毎度お馴染みのやり取りをしているうちに、あっという間に山梨に着いた。

送迎バスでホテルに到着すると、まるで外国に来たようなオシャレな街並みが広がっている。

「わあ、素敵!ここがホテル?なんだかおとぎの国に来たみたいだね」

私は工藤くんの手を引いて、早く早く!と急かす。

「はいはい。お子ちゃま結衣ちゃん。転ばないようにね」

いつもなら、もう!と膨れるところだけれど、今日ばかりは嬉しくて仕方ない。

早速チェックインすると、案内された部屋は広いバルコニーがついたメゾネットタイプの洋室だった。

「ひゃー!見て見て、螺旋階段だよ!」

私は荷物をそこら辺に放り出し、トントンと螺旋階段を駆け上がる。

「わあ!2階にもベッドがある。あ、お酒が飲めるバーカウンターだ!」

「お子ちゃま結衣ちゃん。お酒は20歳になってからね」

「ジュースでいいから、ここで飲みたい!」

「はいはい」

私のテンションに呆れ気味だった工藤くんは、水着に着替えて大きな室内プールに行くと、一気にはしゃぎ始めた。
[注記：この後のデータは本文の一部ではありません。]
Lemma paginate_never_finishes_by_itself_witness :
  let run := paginate endless Fixtures.clock0 Fixtures.productsQuery
               Fixtures.productsVariables Fixtures.pageInfo Fixtures.nodes
               None 25 Fixtures.freshSession in
  snd (fst run) = Suspended /\ sent (snd run) = 25.
Proof.
  apply (paginate_never_finishes_by_itself endless Fixtures.clock0
           Fixtures.productsQuery Fixtures.productsVariables
           Fixtures.pageInfo Fixtures.nodes None 25 Fixtures.freshSession).
  intros n req. exists endlessPage. split; reflexivity.
Defined.

End ClientExtras.

(** * More about the import route *)

Module ImportExtras.

Import GDriveImport GDriveRoute ImportFacts.
Local Open Scope list_scope.

(** ** Prefixes *)

Lemma stripLeadingSlashes_head s :
  startsWithSlash (stripLeadingSlashes s) = false.
Proof.
  induction s as [|c rest IH]; [reflexivity|].
  simpl. destruct (Ascii.eqb c "/") eqn:E; [exact IH|].
  simpl. exact E.
Qed.

Lemma stripLeadingSlashes_clean s :
  startsWithSlash s = false -> stripLeadingSlashes s = s.
Proof. destruct s as [|c rest]; simpl; [reflexivity|]. now intros ->. Qed.

Lemma stripTrailingSlashes_last s :
  endsWithSlash (stripTrailingSlashes s) = false.
Proof.
  induction s as [|c rest IH]; [reflexivity|].
  simpl. destruct (stripTrailingSlashes rest) as [|c' rest'].
  - destruct (Ascii.eqb c "/") eqn:E; [reflexivity|]. simpl. exact E.
  - exact IH.
Qed.

Lemma stripTrailingSlashes_clean s :
  endsWithSlash s = false -> stripTrailingSlashes s = s.
Proof.
  induction s as [|c rest IH]; [reflexivity|].
  intros H. simpl. destruct rest as [|c' rest'].
  - simpl in *. now rewrite H.
  - rewrite (IH H). reflexivity.
Qed.

Lemma stripTrailingSlashes_head s :
  startsWithSlash s = false ->
  startsWithSlash (stripTrailingSlashes s) = false.
Proof.
  destruct s as [|c rest]; [reflexivity|].
  simpl. intros H. destruct (stripTrailingSlashes rest); rewrite ?H; simpl;
    exact H.
Qed.

Lemma cleanPrefix_shape p :
  startsWithSlash (cleanPrefix p) = false /\
  endsWithSlash (cleanPrefix p) = false.
Proof.
  destruct p as [s|]; [|now split]. unfold cleanPrefix.
  destruct (negb (truthy s)); [now split|]. split.
  - apply stripTrailingSlashes_head, stripLeadingSlashes_head.
  - apply stripTrailingSlashes_last.
Qed.

Lemma cleanPrefix_clean s :
  startsWithSlash s = false -> endsWithSlash s = false ->
  cleanPrefix (Some s) = s.
Proof.
  intros H1 H2. unfold cleanPrefix.
  destruct s as [|c rest]; [reflexivity|]. simpl negb. cbv iota.
  rewrite (stripLeadingSlashes_clean _ H1).
  now apply stripTrailingSlashes_clean.
Qed.

(** X13.  [cleanPrefix] returns a prefix that neither starts nor ends with
    a slash; cleaning it again changes nothing, and a prefix that has no
    slash at either end comes back as it is, slashes inside included. *)
Theorem cleanPrefix_strips_both_ends (p : option string) :
  startsWithSlash (cleanPrefix p) = false /\
  endsWithSlash (cleanPrefix p) = false /\
  cleanPrefix (Some (cleanPrefix p)) = cleanPrefix p /\
  (forall s, startsWithSlash s = false -> endsWithSlash s = false ->
             cleanPrefix (Some s) = s).
Proof.
  destruct (cleanPrefix_shape p) as [H1 H2].
  split; [exact H1|]. split; [exact H2|].
  split; [now apply cleanPrefix_clean|apply cleanPrefix_clean].
Qed.

Lemma cleanPrefix_strips_both_ends_witness :
  cleanPrefix (Some "imports/2024") = "imports/2024"%string /\
  cleanPrefix (Some "//imports/2024///") = "imports/2024"%string.
Proof.
  split; [|reflexivity].
  exact (proj2 (proj2 (proj2 (cleanPrefix_strips_both_ends None)))
           "imports/2024"%string eq_refl eq_refl).
Defined.

(** ** Paths *)

Lemma split_nonempty s : split "/" s <> [].
Proof.
  destruct s as [|c rest]; simpl; [discriminate|].
  destruct (Ascii.eqb c "/"); [discriminate|].
  destruct (split "/" rest); discriminate.
Qed.

Lemma concat_cons_char sep c seg segs :
  String.concat sep (String c seg :: segs)
  = String c (String.concat sep (seg :: segs)).
Proof. destruct segs; reflexivity. Qed.

Lemma concat_split s : String.concat "/" (split "/" s) = s.
Proof.
  induction s as [|c rest IH]; [reflexivity|].
  simpl. destruct (Ascii.eqb c "/") eqn:E.
  - apply Ascii.eqb_eq in E. subst c.
    destruct (split "/" rest) as [|seg segs] eqn:S.
    + now destruct (split_nonempty rest).
    + simpl in *. now rewrite IH.
  - destruct (split "/" rest) as [|seg segs] eqn:S.
    + now destruct (split_nonempty rest).
    + rewrite concat_cons_char. now rewrite IH.
Qed.

Lemma split_slash_free s : hasSlash s = false -> split "/" s = [s].
Proof.
  induction s as [|c rest IH]; [reflexivity|].
  simpl. intros H. apply orb_false_iff in H as [Hc Hrest].
  rewrite Hc, (IH Hrest). reflexivity.
Qed.

Lemma split_app a b :
  split "/" (a ++ String "/" b) = split "/" a ++ split "/" b.
Proof.
  induction a as [|c a IH]; [reflexivity|].
  simpl. rewrite IH. destruct (Ascii.eqb c "/"); [reflexivity|].
  destruct (split "/" a) as [|seg segs] eqn:S.
  - now destruct (split_nonempty a).
  - reflexivity.
Qed.

(** X15.  How the route reads a path: the label is the text before the
    first slash, the folder is the path without its last segment, and
    splitting at the slashes and joining again gives the path back.  A path
    without any slash is its own label and has the empty folder, so a file
    that sits outside every folder is filed under its own name. *)
Theorem path_is_read_by_segments (s : string) :
  String.concat "/" (split "/" s) = s /\
  (forall label rest,
     s = (label ++ String "/" rest)%string -> hasSlash label = false ->
     skuLabelOf s = label) /\
  (forall folder name,
     s = (folder ++ String "/" name)%string -> hasSlash name = false ->
     folderOf s = folder) /\
  (hasSlash s = false -> skuLabelOf s = s /\ folderOf s = EmptyString).
Proof.
  split; [apply concat_split|]. split; [|split].
  - intros label rest -> H. unfold skuLabelOf.
    rewrite split_app, (split_slash_free _ H). reflexivity.
  - intros folder name -> H. unfold folderOf.
    rewrite split_app, (split_slash_free _ H), removelast_last.
    apply concat_split.
  - intros H. unfold skuLabelOf, folderOf.
    rewrite (split_slash_free _ H). now split.
Qed.

Lemma path_is_read_by_segments_witness :
  skuLabelOf "KS-200/video/clip.mp4" = "KS-200"%string /\
  folderOf "KS-200/video/clip.mp4" = "KS-200/video"%string.
Proof.
  split.
  - exact (proj1 (proj2 (path_is_read_by_segments "KS-200/video/clip.mp4"))
             "KS-200"%string "video/clip.mp4"%string eq_refl eq_refl).
  - exact (proj1 (proj2 (proj2
             (path_is_read_by_segments "KS-200/video/clip.mp4")))
             "KS-200/video"%string "clip.mp4"%string eq_refl eq_refl).
Defined.

Lemma label_missing path :
  truthy (skuLabelOf path) = false <->
  path = EmptyString \/ startsWithSlash path = true.
Proof.
  unfold skuLabelOf. destruct path as [|c rest]; simpl.
  - split; [now left|reflexivity].
  - destruct (Ascii.eqb c "/") eqn:E; simpl.
    + split; [now right|reflexivity].
    + destruct (split "/" rest); simpl; split; try discriminate;
        intros [H|H]; discriminate.
Qed.

(** ** The guards of [POST] *)



(** ** What a run stores and what it records *)

Section Stored.

Variable env : Collaborators.
Variable bucket basePath : string.

Lemma processFile_storage i file st :
  let st' := processFile env bucket basePath i file st in
  exists stored added,
    objects (dest st') = objects (dest st) ++ stored /\
    media_assets (dest st') = media_assets (dest st) ++ added /\
    uploaded (results st') = uploaded (results st) + length stored /\
    assetsCreated (results st') = assetsCreated (results st) + length added /\
    map (fun a => (file_key a, file_size a)) added
      `sublist_of`
    map (fun o => (object_key o, length (object_body o))) stored.
Proof.
  unfold processFile, tryFile, resolveBucket.
  branches; simpl;
    first [ solve [ exists [], []; rewrite !app_nil_r;
                    repeat split; simpl; try lia; constructor ]
          | solve [ eexists [_], []; rewrite !app_nil_r;
                    repeat split; simpl; try lia; repeat constructor ]
          | solve [ eexists [_], [_];
                    repeat split; simpl; try lia; repeat constructor ] ].
Qed.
「結衣、水着姿がめちゃくちゃ可愛い!浮き輪借りて一緒にプカプカしよう。波が出るプールもあるぞ。おおー、サウナと屋外ジャグジーまである!雪見ジャグジーだな」

私達は二人して子どもみたいに波の出るプールを楽しみ、ジャグジーに入りながら雪景色に見とれた。

ビーチベッドで美味しいジュースを飲んでから、またプールに戻って楽しむ。

夜は少しオシャレして、雰囲気の良いレストランでコース料理を堪能してから、きれいにライトアップされた敷地内の街並みを歩く。

二人でしっかりと手を繋ぎ、たくさん写真を撮った。